Analyst note: Following the takedown, displaced members are likely to migrate to established data-leak and credential-trading communities such as BreachForums, Exploit[.]in, and XSS. Former members are likely to visit discussion forums like Dread to share updates and possible alternatives, verify arrests, warn others, and strategize where to regroup.

Tycoon2FA Phishing Platform Disrupted, 330 Domains Seized

Source: https://www.europol.europa.eu/media-press/newsroom/news/global-phishing-service-platform-taken-down-in-coordinated-public-private-action

What we know: Tycoon2FA, a phishing-as-a-service platform, has been disrupted, with 330 domains forming its core infrastructure (including phishing pages and attacker control panels) seized and taken offline.

Context: Tycoon2FA was a subscription-based phishing toolkit that enabled cybercriminals to intercept live authentication sessions and bypass multi-factor authentication. It generated millions of phishing emails monthly and facilitated unauthorized access to nearly 100,000 organizations worldwide, including schools, hospitals, and public institutions.

Analyst note: The disruption of Tycoon2FA is likely to cause short-term operational disruption among threat actors that relied on the service. However, it is unlikely to significantly reduce phishing activity in the long term, as the broader phishing-as-a-service ecosystem can adapt by shifting to alternative, more resilient infrastructure.

LastPass Warns of New Phishing Campaign

Source: https://www.bleepingcomputer.com/news/security/fake-lastpass-support-email-threads-try-to-steal-vault-passwords/

What we know: Password manager app LastPass is warning users of a phishing campaign designed to steal login credentials. This is the second such warning in 2026, with the last one reported in January 2026. LastPass added that its infrastructure has not been compromised, nor is there any impact on its systems.

Context: The phishing emails urge users to respond to suspicious activity with urgency by clicking on malicious links. The links redirect to the domain, verify-lastpass[.]com, mimicking LastPass login page. Indicators of compromise (IoCs) are detailed in this advisory.

Analyst note: Two-factor authentication (2FA) is likely to prevent less advanced phishing campaigns from being successful. LastPass account compromise likely risks account takeover attempts of other platforms and theft of sensitive files. Clicking on malicious links is also likely to lead to malware installation, which can further result in system-level compromise.

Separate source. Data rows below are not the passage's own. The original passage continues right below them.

Lemma pin_count_word phys s : pin_count phys s = wcount (pin_word s (pfn phys)).
Proof.
  unfold pin_count, pin_word. destruct (PINS s) as [t|]; [|done].
  by destruct (pfn phys <? length t)%nat.
Qed.

(** Writing slot [i] of the table. *)
Lemma pin_write s t i w :
  PINS s = Some t -> pins_ok s -> (i < length t)%nat -> word_ok w ->
  let s' := with_PINS (Some (<[i := w]> t)) s in
  pins_ok s' /\ same_frames s s' /\
  forall q, pin_word s' q = if bool_decide (q = i) then w else pin_word s q.
Proof.
  intros Ht Hok Hi Hw s'. unfold pins_ok in *. rewrite Ht in Hok. destruct Hok as [Hl Hall].
  unfold s', same_frames, pin_word. rewrite Ht. destruct s; simpl in *.
  split_and!; [by rewrite length_insert|by apply Forall_insert|done..|].
  intros q. rewrite length_insert, list_lookup_total_insert.
  case_bool_decide as Hq.
  - subst. by rewrite (proj2 (Nat.ltb_lt _ _)), decide_True.
  - rewrite decide_False; [done|]. intros [? _]. congruence.
Qed.

(** Either frame [q] has no slot, and reads as zero, or it has one. *)
Lemma pin_slot s q :
  (pin_word s q = 0 /\
   match PINS s with Some t => (length t <=? q)%nat = true | None => True end) \/
  exists t, PINS s = Some t /\ (q < length t)%nat /\ (length t <=? q)%nat = false /\
            (q <? length t)%nat = true /\ t !!! q = pin_word s q.
Proof.
  unfold pin_word. destruct (PINS s) as [t|]; [|by left].
  destruct (Nat.ltb_spec q (length t)); [right|left].
  - exists t. split_and!; [done|done|by apply Nat.leb_gt|by apply Nat.ltb_lt|done].
  - split; [done|]. by apply Nat.leb_le.
Qed.

Lemma word_ok_make (b : bool) c :
  0 < c < 2 ^ 31 -> word_ok ((if b then 2 ^ 31 else 0) + c).
Proof.
  intros Hc. destruct (word_make b c) as (M1 & M2 & _); [lia|].
  split; [done|]. rewrite M2. lia.
Qed.

Lemma word_ok_pending w : word_ok w -> wcount w = 0 -> wpending w = false.
Proof. intros [_ H0] E. by rewrite (H0 E). Qed.

Lemma mark_pending_word w :
  word_ok w -> wcount w <> 0 -> wpending w = false ->
  let w' := w .| FREE_PENDING in
  word_ok w' /\ wcount w' = wcount w /\ wpending w' = true.
Proof.
  intros [Hw _] Hc Hp w'. pose proof (wcount_range w).
  assert (w' = 2 ^ 31 + wcount w) as ->.
  { unfold w'. rewrite lor_FREE_PENDING by done. rewrite (word_split w) at 1 by done.
    rewrite Hp. lia. }
  destruct (word_make true (wcount w)) as (_ & M2 & M3); [lia|].
  split; [|done]. apply (word_ok_make true). lia.
Qed.

Lemma unpin_word w :
  word_ok w -> wcount w <> 0 ->
  let w' := if wcount w - 1 =? 0 then 0 else (w .& FREE_PENDING) .| (wcount w - 1) in
  word_ok w' /\ wcount w' = wcount w - 1 /\ wpending w' = wpending w && (1 <? wcount w).
Proof.
  intros [Hw _] Hc w'. unfold w'. pose proof (wcount_range w).
  rewrite land_FREE_PENDING, lor_pending_count by (done || lia).
  destruct (word_make (wpending w) (wcount w - 1)) as (_ & M2 & M3); [lia|].
  destruct (Z.eqb_spec (wcount w - 1) 0) as [E|E].
  - rewrite E, (proj2 (Z.ltb_ge _ _)), andb_false_r by lia.
    split_and!; [apply word_ok_0|done|done].
  - rewrite (proj2 (Z.ltb_lt _ _)), andb_true_r by lia.
    split_and!; [apply word_ok_make; lia|done|done].
Qed.

Lemma mark_free_pending_spec phys s :
  pins_ok s ->
  let '(d, s') := mark_free_pending_if_pinned phys s in
  d = negb (wcount (pin_word s (pfn phys)) =? 0) /\ pins_ok s' /\ same_frames s s' /\
  (forall q, wcount (pin_word s' q) = wcount (pin_word s q)) /\
  (forall q, wpending (pin_word s' q) =
             wpending (pin_word s q) || (d && bool_decide (q = pfn phys))).
Proof.
  intros Hok. pose proof (pin_word_ok s (pfn phys) Hok) as Hw.
  unfold mark_free_pending_if_pinned.
  destruct (pin_slot s (pfn phys)) as [[-> Hn]|(t & Ht & Hi & Hle & _ & Hpw)].
  { destruct (PINS s); [rewrite Hn|]; split_and!; try done; intros; by rewrite orb_false_r. }
  rewrite Ht, Hle, Hpw. set (w := pin_word s (pfn phys)) in *. fold (wcount w).
  destruct (Z.eqb_spec (wcount w) 0) as [Hc|Hc].
  { split_and!; try done. intros. by rewrite orb_false_r. }
  rewrite land_FREE_PENDING by apply Hw. destruct (wpending w) eqn:Hp.
  { split_and!; try done. intros q. simpl. case_bool_decide; [|by rewrite orb_false_r].
    subst. by unfold w in Hp; rewrite Hp. }
  destruct (mark_pending_word w Hw Hc Hp) as (M1 & M2 & M3). simpl.
  destruct (pin_write s t (pfn phys) _ Ht Hok Hi M1) as (P1 & (P2 & P3 & P4) & P5).
  set (s1 := with_PINS _ s) in *.
  assert (forall q, pin_word (with_FREES_DEFERRED (add64 (FREES_DEFERRED s1) 1) s1) q
                    = pin_word s1 q) as E by (by destruct s1).
  split_and!; [done|by destruct s1|by destruct s1..| |].
  - intros q. rewrite E, P5. case_bool_decide; [|done]. by subst.
  - intros q. rewrite E, P5. case_bool_decide; [|by rewrite orb_false_r].
    by rewrite M3, orb_true_r.
Qed.

Lemma pin_spec phys s :
  pins_ok s -> pin_count phys s < COUNT_MASK ->
  let s' := pin phys s in
  pins_ok s' /\ same_frames s s' /\
  (forall q, wpending (pin_word s' q) = wpending (pin_word s q)) /\
  (forall q, q <> pfn phys -> pin_word s' q = pin_word s q) /\
  wcount (pin_word s (pfn phys)) <= wcount (pin_word s' (pfn phys)).
Proof.
  intros Hok. rewrite pin_count_word. unfold pin.
  pose proof (pin_word_ok s (pfn phys) Hok) as [Hw _].
  destruct (pin_slot s (pfn phys)) as [[_ Hn]|(t & Ht & Hi & _ & Hlt & Hpw)].
  { intros _. destruct (PINS s); [|done].
    by rewrite (proj2 (Nat.ltb_ge _ _)) by by apply Nat.leb_le. }
  rewrite Ht, Hlt, Hpw. set (w := pin_word s (pfn phys)) in *. intros Hcnt.
  pose proof (wcount_range w). unfold COUNT_MASK in Hcnt.
  destruct (word_make (wpending w) (wcount w + 1)) as (M1 & M2 & M3); [lia|].
  assert (wrap 32 (w + 1) = (if wpending w then 2 ^ 31 else 0) + (wcount w + 1)) as ->.
  { rewrite (word_split w) at 1 by done. rewrite <- Z.add_assoc. by apply wrap_small. }
  destruct (pin_write s t (pfn phys) _ Ht Hok Hi (word_ok_make (wpending w) (wcount w + 1) ltac:(lia)))
    as (P1 & P2 & P3).
  split_and!; [done|apply P2..| | |].
  - intros q. rewrite P3. case_bool_decide; [by subst|done].
  - intros q Hq. by rewrite P3, bool_decide_eq_false_2.
  - rewrite P3, bool_decide_eq_true_2, M2 by done. lia.
Qed.

Lemma unpin_ledger_spec phys s :
  pins_ok s ->
  let '(r, s') := unpin_ledger phys s in
  let w := pin_word s (pfn phys) in
  pins_ok s' /\ same_frames s s' /\
  (forall q, q <> pfn phys -> pin_word s' q = pin_word s q) /\
  wcount (pin_word s' (pfn phys)) = Z.max 0 (wcount w - 1) /\
  wpending (pin_word s' (pfn phys)) = wpending w && (1 <? wcount w) /\
  (r = FreeDue <-> wcount w = 1 /\ wpending w = true).
Proof.
  intros Hok. pose proof (pin_word_ok s (pfn phys) Hok) as Hw. unfold unpin_ledger.
  destruct (pin_slot s (pfn phys)) as [[Hz Hn]|(t & Ht & Hi & Hle & _ & Hpw)].
  { destruct (PINS s); [rewrite Hn|]; cbv zeta; rewrite Hz; split_and!; try done; by split; [|intros []]. }
  rewrite Ht, Hle, Hpw. set (w := pin_word s (pfn phys)) in *. fold (wcount w).
  destruct (Z.eqb_spec (wcount w) 0) as [Hc|Hc].
  { fold w. rewrite (word_ok_pending w Hw Hc), Hc. split_and!; try done; by split; [|intros []]. }
  pose proof (unpin_word w Hw Hc) as (W1 & W2 & W3). pose proof (wcount_range w).
  destruct (pin_write s t (pfn phys) _ Ht Hok Hi W1) as (P1 & P2 & P3).
  rewrite land_FREE_PENDING in * by apply Hw.
  assert ((wcount w - 1 =? 0) && negb ((if wpending w then 2 ^ 31 else 0) =? 0) =
          (wcount w =? 1) && wpending w) as ->.
  { f_equal; [|by destruct (wpending w)].
    destruct (Z.eqb_spec (wcount w - 1) 0), (Z.eqb_spec (wcount w) 1); (done || lia). }
  assert ((wcount w =? 1) && wpending w = true <-> wcount w = 1 /\ wpending w = true) as Hr
    by (rewrite andb_true_iff, Z.eqb_eq; done).
  destruct ((wcount w =? 1) && wpending w); cbv zeta;
    (split_and!; [done|apply P2..| | | |by rewrite <- Hr]).
  all: try by intros q Hq; rewrite P3, bool_decide_eq_false_2.
  all: rewrite P3, bool_decide_eq_true_2 by done; fold w; rewrite ?W2, ?W3; (done || lia).
Qed.
(** [cut] by cases, in the order of the code. *)
Lemma cut_cases base end_ v :
  area_ok v -> base <= end_ ->
  cut base end_ v =
    if negb ((vm_base v <? end_) && (base <? vm_end v)) then [v]
    else if (base <=? vm_base v) && (vm_end v <=? end_) then []
    else if (vm_base v <? base) && (end_ <? vm_end v) then
      [slice v (vm_base v) base (vm_prot v); slice v end_ (vm_end v) (vm_prot v)]
    else if vm_base v <? base then [slice v (vm_base v) base (vm_prot v)]
    else [slice v end_ (vm_end v) (vm_prot v)].
Proof.
  intros Hv Hb. pose proof (slice_whole v Hv) as Hw. pose proof (area_end v Hv) as He.
  destruct Hv. unfold cut, cut_left, cut_right.
  destruct (Z.ltb_spec (vm_base v) end_), (Z.ltb_spec base (vm_end v)),
    (Z.ltb_spec (vm_base v) base), (Z.ltb_spec end_ (vm_end v)),
    (Z.leb_spec base (vm_base v)), (Z.leb_spec (vm_end v) end_); simpl; try lia;
    rewrite ?Z.min_l, ?Z.min_r, ?Z.max_l, ?Z.max_r by lia; rewrite ?Hw; try done; try lia.
Qed.

Lemma remove_loop_eq base len fuel pre rest p :
  Forall area_ok rest -> 0 <= base -> 0 <= len -> base + len <= U64_MAX ->
  (length rest < fuel)%nat ->
  remove_loop fuel base len (length pre) (pre ++ rest) p =
  Some (pre ++ flat_map (cut base (base + len)) rest,
        fold_left (remove_pins base (base + len)) rest p).
Proof.
  intros Hok Hb Hl Ht. revert fuel pre p.
  induction rest as [|v rest IH]; intros fuel pre p Hfuel; (destruct fuel as [|fuel]; [simpl in *; lia|]).
  { simpl. rewrite app_nil_r, Nat.ltb_irrefl. done. }
  apply Forall_cons_iff in Hok as [Hv Hok]. specialize (IH Hok). simpl in Hfuel.
  cbn [remove_loop]. rewrite vec_in, vec_at, vec_remove_at. cbn [negb flat_map fold_left].
  rewrite cut_cases by (done || lia). unfold remove_pins at 2. unfold overlaps.
  pose proof (area_end v Hv) as He. pose proof Hv as [A1 A2 A3 A4].
  rewrite !add64_small by lia. remember (base + len) as end_ eqn:Eend.
  assert (forall x p', remove_loop fuel base len (S (length pre)) (pre ++ x :: rest) p' =
    Some (pre ++ x :: flat_map (cut base end_) rest, fold_left (remove_pins base end_) rest p')) as IH1.
  { intros x p'. specialize (IH fuel (pre ++ [x]) p' ltac:(lia)).
    rewrite length_app, <- !app_assoc, Nat.add_1_r in IH. exact IH. }
  destruct ((vm_base v <? end_) && (base <? vm_end v)) eqn:Eov; cbn [negb].
  2: { by rewrite IH1. }
  apply andb_true_iff in Eov as [E1%Z.ltb_lt E2%Z.ltb_lt].
  destruct ((base <=? vm_base v) && (vm_end v <=? end_)) eqn:Ec.
  { rewrite IH by lia. done. }
  assert (forall hi, mkArea (vm_base v) (hi - vm_base v) (vm_prot v) (vm_flags v) (vm_backing v)
    (vm_name v) = slice v (vm_base v) hi (vm_prot v)) as Hleft.
  { intros hi. unfold slice. by rewrite Z.sub_diag, advance_0. }
  assert (forall lo hi prot, mkArea lo (hi - lo) prot (vm_flags v)
    (advance_backing (vm_backing v) (lo - vm_base v)) (vm_name v) = slice v lo hi prot) as Hs by done.
  destruct ((vm_base v <? base) && (end_ <? vm_end v)) eqn:Es.
  { apply andb_true_iff in Es as [E3%Z.ltb_lt E4%Z.ltb_lt].
    rewrite !sub64_small by (unfold U64_MAX in *; lia).
    cbn [vm_flags vm_backing]. rewrite pin_advance, Hs, Hleft, !vec_insert_at.
    specialize (IH fuel (pre ++ [slice v (vm_base v) base (vm_prot v);
      slice v end_ (vm_end v) (vm_prot v)]) (repin v 2 p) ltac:(lia)).
    rewrite length_app, <- !app_assoc in IH. exact IH. }
  destruct (vm_base v <? base) eqn:E3.
  { apply Z.ltb_lt in E3. rewrite !sub64_small by (unfold U64_MAX in *; lia).
    by rewrite vec_insert_at, IH1, Hleft. }
  apply Z.ltb_ge in E3.
  assert (end_ < vm_end v) by (apply andb_false_iff in Ec as [?%Z.leb_gt|?%Z.leb_gt]; lia).
  rewrite vec_insert_at, (sub64_small end_ (vm_base v)) by (unfold U64_MAX in *; lia).
  rewrite (sub64_small (vm_length v)) by (unfold U64_MAX in *; lia).
  replace (vm_length v - (end_ - vm_base v)) with (vm_end v - end_) by lia.
  by rewrite IH1, Hs.
Qed.

(** [recolour] by cases, in the order of the code. *)
Lemma recolour_cases base end_ prot v :
  area_ok v -> base < end_ ->
  recolour base end_ prot v =
    if (vm_end v <=? base) || (end_ <=? vm_base v) then [v]
    else if (base <=? vm_base v) && (vm_end v <=? end_) then [set_prot prot v]
    else mprotect_pieces base end_ prot v.
Proof.
  intros Hv Hb. pose proof (slice_whole v Hv) as Hw. pose proof (area_end v Hv) as He.
  assert (slice v (vm_base v) (vm_end v) prot = set_prot prot v) as Hset.
  { unfold slice, set_prot. rewrite Z.sub_diag, advance_0 by apply Hv. f_equal. lia. }
  destruct Hv. unfold recolour, cut_left, cut_mid, cut_right, mprotect_pieces.
  destruct (Z.ltb_spec (vm_base v) end_), (Z.ltb_spec base (vm_end v)),
    (Z.ltb_spec (vm_base v) base), (Z.ltb_spec end_ (vm_end v)),
    (Z.leb_spec base (vm_base v)), (Z.leb_spec (vm_end v) end_), (Z.leb_spec (vm_end v) base),
    (Z.leb_spec end_ (vm_base v)); simpl; try lia;
    rewrite ?Z.min_l, ?Z.min_r, ?Z.max_l, ?Z.max_r by lia; rewrite ?Hw, ?Hset; try done;
    unfold slice; rewrite !sub64_small by (unfold U64_MAX in *; lia); done.
Qed.
(* ===== verification/Pipe.v ===== *)
(** * Pipes (kernel/src/ipc/pipe.rs)

    The ring buffer of one pipe, the table of pipes, and the parking and
    waking of readers and writers. *)

From S2P Require Import Prelude WaitList.

(* ------------------------------------------------------------------ *)
(** ** The ring buffer *)

Definition PIPE_BUF_SIZE : nat := Z.to_nat 4096.
Definition PIPE_BUF : nat := PIPE_BUF_SIZE.
Definition PIPE_DEFAULT_CAPACITY : nat := Z.to_nat 65536.
Definition PIPE_MAX_CAPACITY : nat := Z.to_nat (2 ^ 20).

Record Pipe := mkPipe {
  pipe_id : Z;
  buffer : list Z;
  read_pos : nat;
  write_pos : nat;
  count : nat;
  writers : Z;
  readers : Z;
  closed : bool
}.

Definition pipe_new (id : Z) : Pipe :=
  mkPipe id (replicate PIPE_DEFAULT_CAPACITY 0) 0 0 0 1 1 false.

Definition capacity (p : Pipe) : nat := length (buffer p).
Definition space (p : Pipe) : nat := (length (buffer p) - count p)%nat.
Definition available (p : Pipe) : nat := count p.
Definition has_data (p : Pipe) : bool := (0 <? count p)%nat.
Definition is_eof (p : Pipe) : bool := (writers p =? 0) && (count p =? 0)%nat.
Definition writer_closed (p : Pipe) : bool := writers p =? 0.
Definition reader_closed (p : Pipe) : bool := readers p =? 0.

Definition with_ring (b : list Z) (r w c : nat) (p : Pipe) : Pipe :=
  mkPipe (pipe_id p) b r w c (writers p) (readers p) (closed p).
Definition with_writers (n : Z) (p : Pipe) : Pipe :=
  mkPipe (pipe_id p) (buffer p) (read_pos p) (write_pos p) (count p) n (readers p) (closed p).
Definition with_readers (n : Z) (p : Pipe) : Pipe :=
  mkPipe (pipe_id p) (buffer p) (read_pos p) (write_pos p) (count p) (writers p) n (closed p).

(** [while cap < want { cap <<= 1; if cap > MAX { return Err(-1) } }]. *)
Fixpoint round_capacity (fuel cap want : nat) : option (nat + Z) :=
  match fuel with
  | O => None
  | S fuel =>
      if (cap <? want)%nat then
        let cap := (2 * cap)%nat in
        if (PIPE_MAX_CAPACITY <? cap)%nat then Some (inr (-1)) else round_capacity fuel cap want
      else Some (inl cap)
  end.

(** Sixteen doublings pass [PIPE_MAX_CAPACITY]. *)
Definition set_capacity (want : nat) (p : Pipe) : option ((nat + Z) * Pipe) :=
  match round_capacity 16 PIPE_BUF_SIZE want with
  | None => None
  | Some (inr e) => Some (inr e, p)
  | Some (inl cap) =>
      if (cap <? count p)%nat then Some (inr (-16), p)
      else
        let old_len := length (buffer p) in
        let nb := fold_left (fun nb i =>
          <[i := buffer p !!! ((read_pos p + i) mod old_len)%nat]> nb)
          (seq 0 (count p)) (replicate cap 0) in
        Some (inl cap, with_ring nb 0 (count p mod cap)%nat (count p) p)
  end.

(** The copy loop of [read]: [n] bytes out of the ring. *)
Fixpoint read_loop (n : nat) (b : list Z) (pos : nat) : list Z * nat :=
  match n with
  | O => ([], pos)
  | S n =>
      let '(out, pos') := read_loop n b ((pos + 1) mod length b)%nat in
      (b !!! pos :: out, pos')
  end.

(** [read(buf)] for a buffer of [len] bytes: the bytes copied out. *)
Definition read (len : nat) (p : Pipe) : list Z * Pipe :=
  let to_read := Nat.min len (count p) in
  let '(out, pos) := read_loop to_read (buffer p) (read_pos p) in
  (out, with_ring (buffer p) pos (write_pos p) (count p - to_read)%nat p).

Fixpoint write_loop (data : list Z) (b : list Z) (pos : nat) : list Z * nat :=
  match data with
  | [] => (b, pos)
  | x :: data => write_loop data (<[pos := x]> b) ((pos + 1) mod length b)%nat
  end.

Definition write (data : list Z) (p : Pipe) : nat * Pipe :=
  let to_write := Nat.min (length data) (capacity p - count p)%nat in
  let '(b, pos) := write_loop (take to_write data) (buffer p) (write_pos p) in
  (to_write, with_ring b (read_pos p) pos (count p + to_write)%nat p).

(* ------------------------------------------------------------------ *)
(** ** The pipe table *)

Record PipeSys := mkPipeSys {
  PIPE_TABLE : list Pipe;
  PIPE_READ_WAITERS : gmap Z WaitList;
  PIPE_WRITE_WAITERS : gmap Z WaitList;
  NEXT_PIPE_ID : Z;
  wk : Wake
}.

Definition with_TABLE (l : list Pipe) (s : PipeSys) : PipeSys :=
  mkPipeSys l (PIPE_READ_WAITERS s) (PIPE_WRITE_WAITERS s) (NEXT_PIPE_ID s) (wk s).
Definition with_RW (m : gmap Z WaitList) (s : PipeSys) : PipeSys :=
  mkPipeSys (PIPE_TABLE s) m (PIPE_WRITE_WAITERS s) (NEXT_PIPE_ID s) (wk s).
Definition with_WW (m : gmap Z WaitList) (s : PipeSys) : PipeSys :=
  mkPipeSys (PIPE_TABLE s) (PIPE_READ_WAITERS s) m (NEXT_PIPE_ID s) (wk s).
Definition with_wk (w : Wake) (s : PipeSys) : PipeSys :=
  mkPipeSys (PIPE_TABLE s) (PIPE_READ_WAITERS s) (PIPE_WRITE_WAITERS s) (NEXT_PIPE_ID s) w.

Definition find_pipe (id : Z) (l : list Pipe) : option Pipe :=
  List.find (fun p => pipe_id p =? id) l.

Definition update_pipe (id : Z) (f : Pipe -> Pipe) (l : list Pipe) : list Pipe :=
  update_first (fun p => pipe_id p =? id) f l.

Definition create_pipe (s : PipeSys) : Z * PipeSys :=
  let id := NEXT_PIPE_ID s in
  (id, mkPipeSys (PIPE_TABLE s ++ [pipe_new id]) (PIPE_READ_WAITERS s) (PIPE_WRITE_WAITERS s)
         (add64 id 1) (wk s)).

Definition wake_readers_all (id : Z) (s : PipeSys) : PipeSys :=
  let '(drained, m) := drain_waiters id (PIPE_READ_WAITERS s) in
  let s := with_RW m s in
  with_wk (ring_poll_bell_for BellPipe (wake_all drained (wk s))) s.

Definition wake_writers_all (id : Z) (s : PipeSys) : PipeSys :=
  let '(drained, m) := drain_waiters id (PIPE_WRITE_WAITERS s) in
  let s := with_WW m s in
  with_wk (ring_poll_bell_for BellPipe (wake_all drained (wk s))) s.

Definition pipe_read (id : Z) (len : nat) (s : PipeSys) : option (list Z) * PipeSys :=
  match find_pipe id (PIPE_TABLE s) with
  | None => (None, s)
  | Some p =>
      (Some (fst (read len p)),
       with_TABLE (update_pipe id (fun p => snd (read len p)) (PIPE_TABLE s)) s)
  end.

Definition pipe_read_and_wake (id : Z) (len : nat) (s : PipeSys) : option (list Z) * PipeSys :=
  match pipe_read id len s with
  | (None, s) => (None, s)
  | (Some out, s) =>
      (Some out, if (0 <? length out)%nat then wake_writers_all id s else s)
  end.

Definition pipe_write (id : Z) (data : list Z) (s : PipeSys) : option nat * PipeSys :=
  match find_pipe id (PIPE_TABLE s) with
  | None => (None, s)
  | Some p =>
      (Some (fst (write data p)),
       with_TABLE (update_pipe id (fun p => snd (write data p)) (PIPE_TABLE s)) s)
  end.

Inductive AtomicWrite := Wrote | AtomicNoSpace | AtomicGone.
Lemma efd_exec_slot (o : efd_op) (s : EventFds) (k : Z) (e : EventFdEntry) :
  Forall entry_ok (TABLE s) -> op_ok o -> 0 <= k -> live k s = Some e ->
  let '(v, s') := efd_exec o s in
  Forall entry_ok (TABLE s') /\
  exists e', live k s' = Some e' /\ flags e' = flags e /\ refs e' = refs e /\
    rise_seq e' = (if (counter e =? 0) && negb (counter e' =? 0)
                   then add64 (rise_seq e) 1 else rise_seq e) /\
    counter e + put_in k (o, v) =
      counter e' + (if is_semaphore e then read_done k (o, v) else taken_out k (o, v)).
Proof.
  intros Hs Ho Hk He. destruct o as [id|id val]; cbn [efd_exec].
  - pose proof (try_read_cases id s) as Hc. simpl in Ho.
    destruct (live id s) as [ei|] eqn:Ei.
    2: { rewrite Hc. split; [done|]. exists e. split_and!; [done..|by destruct (counter e =? 0)|]. simpl.
         destruct (is_semaphore e), (id =? k); simpl; lia. }
    destruct (live_ok _ _ _ Hs Ei) as [[Hr1 Hr2] Hu]. rewrite Hu in Hr2.
    destruct Hc as [[E0 ->]|[E0 ->]].
    { split; [done|]. exists e. split_and!; [done..|by destruct (counter e =? 0)|]. simpl.
      destruct (is_semaphore e), (id =? k); simpl; lia. }
    rewrite sub64_small by (unfold U64_MAX in *; lia). split.
    { apply efd_set_slot_ok; [done|]. split; cbn; [destruct (is_semaphore ei); lia|by rewrite Hu]. }
    rewrite live_set_slot by (done || eauto). simpl. rewrite (Z.eqb_sym id k).
    destruct (Z.eqb_spec k id) as [->|Hne]; [|exists e; split_and!; [done..|by destruct (counter e =? 0)|]; simpl; destruct (is_semaphore e); lia].
    simplify_eq. rewrite Hu. exists (with_counter (if is_semaphore e then counter e - 1 else 0) e).
    rewrite (proj2 (Z.eqb_neq (counter e) 0)) by done. split_and!; [done..|]. simpl.
    destruct (is_semaphore e); lia.
  - destruct Ho as [Hid Hval]. pose proof (write_cases id val s Hs Hval) as Hc.
    destruct (live id s) as [ei|] eqn:Ei.
    2: { rewrite Hc. split; [done|]. exists e. split_and!; [done..|by destruct (counter e =? 0)|]. simpl.
         destruct (is_semaphore e), (id =? k); lia. }
    destruct (live_ok _ _ _ Hs Ei) as [[Hr1 Hr2] Hu]. rewrite Hu in Hr2.
    destruct Hc as [[E0 ->]|[E0 ->]].
    { split; [done|]. exists e. split_and!; [done..|by destruct (counter e =? 0)|]. simpl. destruct (is_semaphore e), (id =? k); lia. }
    split. { apply efd_set_slot_ok; [done|]. split; cbn; [lia|by rewrite Hu]. }
    rewrite live_set_slot by (done || eauto). simpl. rewrite (Z.eqb_sym id k).
    destruct (Z.eqb_spec k id) as [->|Hne]; [|exists e; split_and!; [done..|by destruct (counter e =? 0)|]; simpl; destruct (is_semaphore e); lia].
    simplify_eq. rewrite Hu. eexists. split_and!; [done|done|done| |].
    { simpl. destruct (Z.eqb_spec (counter e) 0) as [->|]; [|done]. rewrite Z.add_0_l.
      destruct (Z.ltb_spec 0 val), (Z.eqb_spec val 0); simpl; done || lia. }
    simpl. destruct (is_semaphore e); lia.
Qed.

(** An event counter is conserved. Over any interleaving of reads and
    writes on any slots, a slot's counter is its initial value plus what the
    accepted writes to it added, less what reads took: the values they
    returned, or one per successful read in semaphore mode. The counter never
    reaches the reserved maximum, and the slot's mode and references stay. *)
Theorem eventfd_conserved (ops : list efd_op) (s : EventFds) (k : Z) (e : EventFdEntry) :
  Forall entry_ok (TABLE s) -> Forall op_ok ops -> 0 <= k -> live k s = Some e ->
  let '(tr, s') := efd_run ops s in
  exists e', live k s' = Some e' /\ 0 <= counter e' <= U64_MAX - 1 /\
    flags e' = flags e /\ refs e' = refs e /\
    counter e + sum_of (put_in k) tr =
      counter e' + sum_of (if is_semaphore e then read_done k else taken_out k) tr.
Proof.
  intros Hs Hops Hk. revert s e Hs. induction Hops as [|o ops Ho Hops IH]; intros s e Hs He.
  { exists e. destruct (live_ok _ _ _ Hs He) as [[Hc _] _]. split_and!; [done|lia..|done|done|done]. }
  cbn [efd_run]. pose proof (efd_exec_slot o s k e Hs Ho Hk He) as H1.
  destruct (efd_exec o s) as [v s1]. destruct H1 as (Hs1 & e1 & He1 & Hf1 & Hr1 & _ & E1).
  specialize (IH s1 e1 Hs1 He1). destruct (efd_run ops s1) as [tr s'].
  destruct IH as (e' & He' & Hc' & Hf' & Hr' & E'). exists e'.
  split_and!; [done|lia..|congruence|congruence|]. cbn [sum_of foldr].
  assert (is_semaphore e1 = is_semaphore e) as Hsem by (unfold is_semaphore; by rewrite Hf1).
  rewrite Hsem in E'. unfold sum_of in *. destruct (is_semaphore e); lia.
Qed.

DEEP AND DARK WEB INTELLIGENCE

Hacktivist activity following Iran conflict: Following U.S. and Israeli airstrikes in Iran, ZeroFox has observed a number of pro-Iran hacktivist groups claiming cyberattacks against Israeli government, military and private entities on platforms like Telegram and BreachForums. Groups such as Moroccan Black Cyber Army, Handala Hack Team, and Conquerors Electronic Army claim to have launched everything from distributed denial-of-service (DDoS) attacks to breaches of industrial units. Pro-Russian hacktivist groups like Noname057(16) have also joined the attacks. The majority of claims are likely to be noise and attempts at undermining the target’s trust in its own systems. However, certain DDoS attacks are likely to cause temporary disruptions to targeted entity websites and other internet infrastructure.

VULNERABILITY AND EXPLOIT INTELLIGENCE

CVE-2026-28289: This zero-click remote code execution (RCE) vulnerability in FreeScout, an open-source help desk and shared inbox, bypasses a prior patch using a zero-width space to upload a malicious file to evade validation and be saved as a valid dotfile. By sending a crafted email to a mailbox configured in FreeScout, attackers can write the payload to disk without authentication or user interaction and then access it to execute remote commands on the server. If exploited, this vulnerability is likely to enable attackers to gain full control of vulnerable FreeScout servers, leading to theft of helpdesk tickets, mailbox data, and other sensitive information handled by the platform.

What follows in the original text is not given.